Only one stretch of the listing below is wanted. Begin at the line that has "table_good (ps.[s := pov])", stop after the line that has "pose proof (Hfind", and repeat every line in between exactly.
───
(* ===== verification/PovTable.v ===== *)
(** * The table of points of view of QPI::Collection

    The povs are the keys of an open-addressing table with the flags of [HashMap].  The theory of [HashMap] is used with
    values of type [unit]: it gives the meaning of [_povIndex] and of the search for a slot in [add], and the invariant of
    the table for every way in which the collection changes it. *)
From S2P Require Import Prelude OpenAddressing OccupationFlags OccupiedSlots HashMap Collection.

Section table.
Context {T : Type} (zeroT : T).
Variable lg : nat.
Hypothesis lg_small : (lg < 64)%nat.
Abbreviation L := (2 ^ Z.of_nat lg).
#[local] Hint Extern 0 (Inhabited (HashMap.Element Z unit)) => exact (element_inhabited 0 tt) : typeclass_instances.
Implicit Types (ps : list PoV) (fl : list Z) (c : Collection T).

Definition keys ps : list (HashMap.Element Z unit) := (fun p => HashMap.mkElement (pov_value p) tt) <$> ps.

Record table_good ps fl : Prop := {
  pt_len : alen ps = L;
  pt_bufs : buffers_ok 0 tt lg u64 (keys ps) fl }.

Lemma aget_keys ps i : (keys ps).[i] = HashMap.mkElement (pov_value (ps.[i])) tt.
Proof.
  unfold keys. destruct (decide (0 <= i < alen ps)) as [Hi|Hi].
  - unfold alen in Hi. rewrite !aget_nonneg by lia.
    destruct (lookup_lt_is_Some_2 ps (Z.to_nat i)) as [p Hp]; [lia|]. rewrite (list_lookup_total_correct ps _ p Hp).
    apply list_lookup_total_correct. by rewrite list_lookup_fmap, Hp.
  - rewrite !aget_out; [done|unfold alen in *; rewrite ?length_fmap; lia..].
Qed.
Lemma keys_aset ps i p : keys (ps.[i := p]) = (keys ps).[i := HashMap.mkElement (pov_value p) tt].
Proof. unfold keys, aset. case_match; (done || by rewrite list_fmap_insert). Qed.
Lemma keys_same ps i p : pov_value p = pov_value (ps.[i]) -> keys (ps.[i := p]) = keys ps.
Proof. intros Hv. by rewrite keys_aset, Hv, <- aget_keys, aset_aget_id. Qed.

(** Changes of a queue other than its pov. *)
Lemma table_good_same ps fl i p : pov_value p = pov_value (ps.[i]) -> table_good ps fl -> table_good (ps.[i := p]) fl.
Proof. intros Hv [Hl Hb]. split; [by rewrite alen_aset|]. by rewrite keys_same. Qed.

Lemma table_flags ps fl : table_good ps fl -> flags_ok lg fl.
Proof. intros [_ Hb]. apply Hb. Qed.

Lemma table_unique ps fl i j :
  table_good ps fl -> in_table lg i -> in_table lg j -> flag_of fl i = 1 -> flag_of fl j = 1 ->
  pov_value (ps.[i]) = pov_value (ps.[j]) -> i = j.
Proof.
  intros [_ Hb] Hi Hj Hfi Hfj Hv. apply (tab_unique _ _ _ (buf_table _ _ _ _ _ _ Hb) i j (pov_value (ps.[i])));
    [done|done|..]; apply view_Full; by rewrite aget_keys.
Qed.

(** The map that has the povs as keys. *)
Definition as_map ps fl : HashMap Z unit := mkHashMap (keys ps) fl (occupiedCount lg fl) 0.
Lemma as_map_ok ps fl : table_good ps fl -> hashmap_ok 0 tt lg u64 (as_map ps fl).
Proof. intros [_ Hb]. by split. Qed.

Lemma povIndex_as_map c pov :
  _povIndex lg c pov = getElementIndex 0 tt lg u64 (as_map (_povs c) (_povOccupationFlags c)) pov.
Proof.
  unfold _povIndex, getElementIndex. rewrite (scan_flags_map id lg
    (getElementIndex_body 0 tt (as_map (_povs c) (_povOccupationFlags c)) pov) (_povIndex_body c pov)).
  - change (pov_hash lg pov) with (hash_slot lg u64 pov). simpl. by destruct (scan_flags _ _ _ _ _).
  - intros flag i []. unfold _povIndex_body, getElementIndex_body. simpl. rewrite aget_keys. simpl.
    destruct (flag =? 0); [done|]. destruct (flag =? 1); [|done].
    destruct (Z.eqb_spec (pov_value ((_povs c).[i])) pov); case_decide; done.
Qed.

Lemma povIndex_spec c pov :
  table_good (_povs c) (_povOccupationFlags c) ->
  (in_table lg (_povIndex lg c pov) /\ flag_of (_povOccupationFlags c) (_povIndex lg c pov) = 1 /\
     pov_value ((_povs c).[_povIndex lg c pov]) = pov) \/
  (_povIndex lg c pov = NULL_INDEX /\
     forall i, in_table lg i -> flag_of (_povOccupationFlags c) i = 1 -> pov_value ((_povs c).[i]) <> pov).
Proof.
  intros Hg. rewrite povIndex_as_map.
  destruct (getElementIndex_spec 0 tt lg u64 lg_small _ pov (as_map_ok _ _ Hg)) as [[Hi Hv]|[Hn Habs]].
  - left. apply view_Full in Hv as [Hf Hk]. simpl in Hf, Hk. rewrite aget_keys in Hk. done.
  - right. split; [done|]. intros i Hi Hf Hv. apply (Habs i Hi). apply view_Full. simpl. by rewrite aget_keys.
Qed.

Lemma povIndex_found c i :
  table_good (_povs c) (_povOccupationFlags c) -> in_table lg i -> flag_of (_povOccupationFlags c) i = 1 ->
  _povIndex lg c (pov_value ((_povs c).[i])) = i.
Proof.
  intros Hg Hi Hf. destruct (povIndex_spec c (pov_value ((_povs c).[i])) Hg) as [(Hi' & Hf' & Hv)|[_ Hn]].
  - by apply (table_unique (_povs c) (_povOccupationFlags c)).
  - by destruct (Hn i).
Qed.

(** The search for a slot in [add] *)
Definition slot_taken c pov (r : HashMap Z unit * Z) : Collection T * Z :=
  (mkCollection (upd_pov (set_pov_value pov) r.2 (_povs c)) (_occupationFlags r.1) (_elements c) (_population c) (_markRemovalCounter c), r.2).

Lemma add_body_map c pov flag i marked :
  add_body c pov flag i marked =
  match set_body 0 tt (as_map (_povs c) (_povOccupationFlags c)) pov tt flag i marked with
  | inl r => inl (slot_taken c pov r)
  | inr a => inr a
  end.
Proof.
  unfold add_body, set_body, slot_taken, set_reuse_slot, reuse_slot. simpl. rewrite aget_keys. simpl.
  destruct (flag =? 0); [by destruct (negb _)|]. destruct (flag =? 1); [|by repeat case_match].
  destruct (Z.eqb_spec (pov_value ((_povs c).[i])) pov) as [Hv|Hv]; case_decide; try done.
  do 2 f_equal. simpl. unfold upd_pov.
  replace (set_pov_value pov ((_povs c).[i])) with ((_povs c).[i]) by (rewrite <- Hv; by destruct ((_povs c).[i])).
  rewrite aset_aget_id. by destruct c.
Qed.

Lemma add_slot_spec c pov :
  table_good (_povs c) (_povOccupationFlags c) -> occupiedCount lg (_povOccupationFlags c) < L ->
  exists fl p,
    add_slot lg c pov = Some (mkCollection (upd_pov (set_pov_value pov) p (_povs c)) fl (_elements c) (_population c) (_markRemovalCounter c), p) /\
    in_table lg p /\ flag_of fl p = 1 /\ (forall j, in_table lg j -> j <> p -> flag_of fl j = flag_of (_povOccupationFlags c) j) /\
    table_good (upd_pov (set_pov_value pov) p (_povs c)) fl /\
    (flag_of (_povOccupationFlags c) p = 1 -> pov_value ((_povs c).[p]) = pov).
Proof.
  intros Hg Hlt. set (m := as_map (_povs c) (_povOccupationFlags c)).
  pose proof (set_not_full 0 tt lg u64 lg_small m pov tt (as_map_ok _ _ Hg) Hlt) as (Hok & _ & Hi & He & Hf & Ho & Hold).
  exists (_occupationFlags (HashMap.set 0 tt lg u64 m pov tt).1), (HashMap.set 0 tt lg u64 m pov tt).2.
  split; [|split; [done|split; [done|split; [done|split]]]].
  - unfold add_slot. rewrite (scan_flags_map (slot_taken c pov) lg (set_body 0 tt m pov tt)) by apply add_body_map.
    revert Hi. unfold HashMap.set, HashMap.capacity. rewrite (proj2 (Z.ltb_lt (HashMap._population m) L) Hlt).
    change (pov_hash lg pov) with (hash_slot lg u64 pov).
    destruct (scan_flags lg (set_body 0 tt m pov tt) _ _ _) as [r|marked]; [done|].
    destruct (negb (marked =? NULL_INDEX)); [done|]. intros Hn. unfold in_table, NULL_INDEX in Hn. simpl in Hn. lia.
  - split; [unfold upd_pov; rewrite alen_aset; apply Hg|]. unfold upd_pov. rewrite keys_aset. cbn [set_pov_value pov_value].
    change (keys (_povs c)) with (HashMap._elements m). rewrite <- He. apply Hok.
  - intros H1. specialize (Hold H1). simpl in Hold. by rewrite aget_keys in Hold.
Qed.

(** The last element of a pov goes: its slot is marked for removal. *)
Lemma table_mark ps fl i :
  table_good ps fl -> in_table lg i -> flag_of fl i = 1 ->
  table_good ps (flags_toggle fl i) /\ flag_of (flags_toggle fl i) i = 2 /\
  (forall j, in_table lg j -> j <> i -> flag_of (flags_toggle fl i) j = flag_of fl j).
Proof.
  intros Hg Hi Hf. pose proof (table_flags _ _ Hg) as Hfl.
  assert (flag_of (flags_toggle fl i) i = 2) as H2 by (rewrite (flags_toggle_same lg), Hf by done; done).
  assert (forall j, in_table lg j -> j <> i -> flag_of (flags_toggle fl i) j = flag_of fl j) as Ho.
  { intros. by apply (flags_toggle_other lg). }
  split; [|done]. destruct Hg as [Hl Hb]. split; [done|]. split; [apply Hb|by apply flags_toggle_ok| |].
  - intros j Hj. destruct (decide (j = i)) as [->|]; [by rewrite H2|]. rewrite Ho by done. by apply Hb.
  - eapply table_ok_ext; [|apply (table_ok_mark lg (hash_slot lg u64) (view 0 tt (keys ps) fl) i); apply Hb].
    intros j Hj. unfold OpenAddressing.upd, view. case_decide as Hd; [subst; by rewrite H2|]. by rewrite Ho.
Qed.

(** The empty table *)
Lemma table_empty : table_good (replicate (Z.to_nat L) (mkPoV 0 0 0 0 0)) (flags_zero lg).
Proof.
  pose proof (cap_pos lg). split; [rewrite alen_replicate; lia|].
  replace (keys _) with (HashMap._elements (HashMap.reset 0 tt lg)) by (simpl; unfold keys; by rewrite fmap_replicate).
  destruct (reset_ok 0 tt lg u64 lg_small) as [Hok _]. apply Hok.
Qed.

(** A pov moves to the buffers of [cleanup]. *)
Lemma table_transfer ps fl (pov : PoV) :
  table_good ps fl -> (forall i, in_table lg i -> flag_of fl i <> 2) -> occupiedCount lg fl < L ->
  (forall i, in_table lg i -> flag_of fl i = 1 -> pov_value (ps.[i]) <> pov_value pov) ->
  exists s, cleanup_find lg (Z.to_nat ((L + 31) / 32)) fl (pov_hash lg (pov_value pov)) = Some s /\ in_table lg s /\ flag_of fl s = 0 /\
    table_good (ps.[s := pov]) (flags_occupy fl s) /\ occupiedCount lg (flags_occupy fl s) = occupiedCount lg fl + 1 /\
    flag_of (flags_occupy fl s) s = 1 /\ forall j, in_table lg j -> j <> s -> flag_of (flags_occupy fl s) j = flag_of fl j.
Proof.
  intros Hg Hno2 Hlt Habs. pose proof (table_flags _ _ Hg) as Hfl. destruct Hg as [Hlen Hb].
  pose proof (cleanup_find_spec lg fl (pov_hash lg (pov_value pov)) Hfl (land_in_table _ _)) as Hfind.
  destruct (cleanup_find _ _ _ _) as [s|].
  2:{ exfalso. unfold occupiedCount in Hlt. rewrite <- (L_nat lg) in Hlt at 2. apply countZ_lt_exists in Hlt as (x & Hx & Hfx).
      rewrite L_nat in Hx. apply Z.eqb_neq in Hfx. pose proof (flag_range fl x).
      pose proof (Hfind x Hx). pose proof (Hno2 x Hx). pose proof (buf_no3 _ _ _ _ _ _ Hb x Hx). lia. }
  exists s. split; [done|]. destruct Hfind as (j & Hj & -> & Hs0 & Hpre).
  change (pov_hash lg (pov_value pov)) with (hash_slot lg u64 (pov_value pov)) in *.
  set (s := nth_slot lg (hash_slot lg u64 (pov_value pov)) j) in *.
  assert (in_table lg s) as Hs by apply nth_slot_in.
  assert (flag_of (flags_occupy fl s) s = 1) as H1 by (by apply (flags_occupy_same lg)).
  assert (forall j, in_table lg j -> j <> s -> flag_of (flags_occupy fl s) j = flag_of fl j) as Ho.
  { intros. by apply (flags_occupy_other lg). }
  destruct (write_fresh 0 tt lg u64 (keys ps) fl (flags_occupy fl s) (pov_value pov) tt j) as (Hb' & _ & Hcnt); fold s.
  1-2: done.
  { intros i Hi [Hf Hk]%view_Full. rewrite aget_keys in Hk. by apply (Habs i Hi Hf). }
  { intros j' ?. rewrite view_Empty. by apply Hpre. }
  { by rewrite Hs0. }
  { by apply flags_occupy_ok. }
  1-2: done.
  split; [done|]. split; [done|]. split; [|done]. split; [by rewrite alen_aset|]. by rewrite keys_aset.
Qed.
End table.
───
Output of the exercise >>
    table_good (ps.[s := pov]) (flags_occupy fl s) /\ occupiedCount lg (flags_occupy fl s) = occupiedCount lg fl + 1 /\
    flag_of (flags_occupy fl s) s = 1 /\ forall j, in_table lg j -> j <> s -> flag_of (flags_occupy fl s) j = flag_of fl j.
Proof.
  intros Hg Hno2 Hlt Habs. pose proof (table_flags _ _ Hg) as Hfl. destruct Hg as [Hlen Hb].
  pose proof (cleanup_find_spec lg fl (pov_hash lg (pov_value pov)) Hfl (land_in_table _ _)) as Hfind.
  destruct (cleanup_find _ _ _ _) as [s|].
  2:{ exfalso. unfold occupiedCount in Hlt. rewrite <- (L_nat lg) in Hlt at 2. apply countZ_lt_exists in Hlt as (x & Hx & Hfx).
      rewrite L_nat in Hx. apply Z.eqb_neq in Hfx. pose proof (flag_range fl x).
      pose proof (Hfind x Hx). pose proof (Hno2 x Hx). pose proof (buf_no3 _ _ _ _ _ _ Hb x Hx). lia. }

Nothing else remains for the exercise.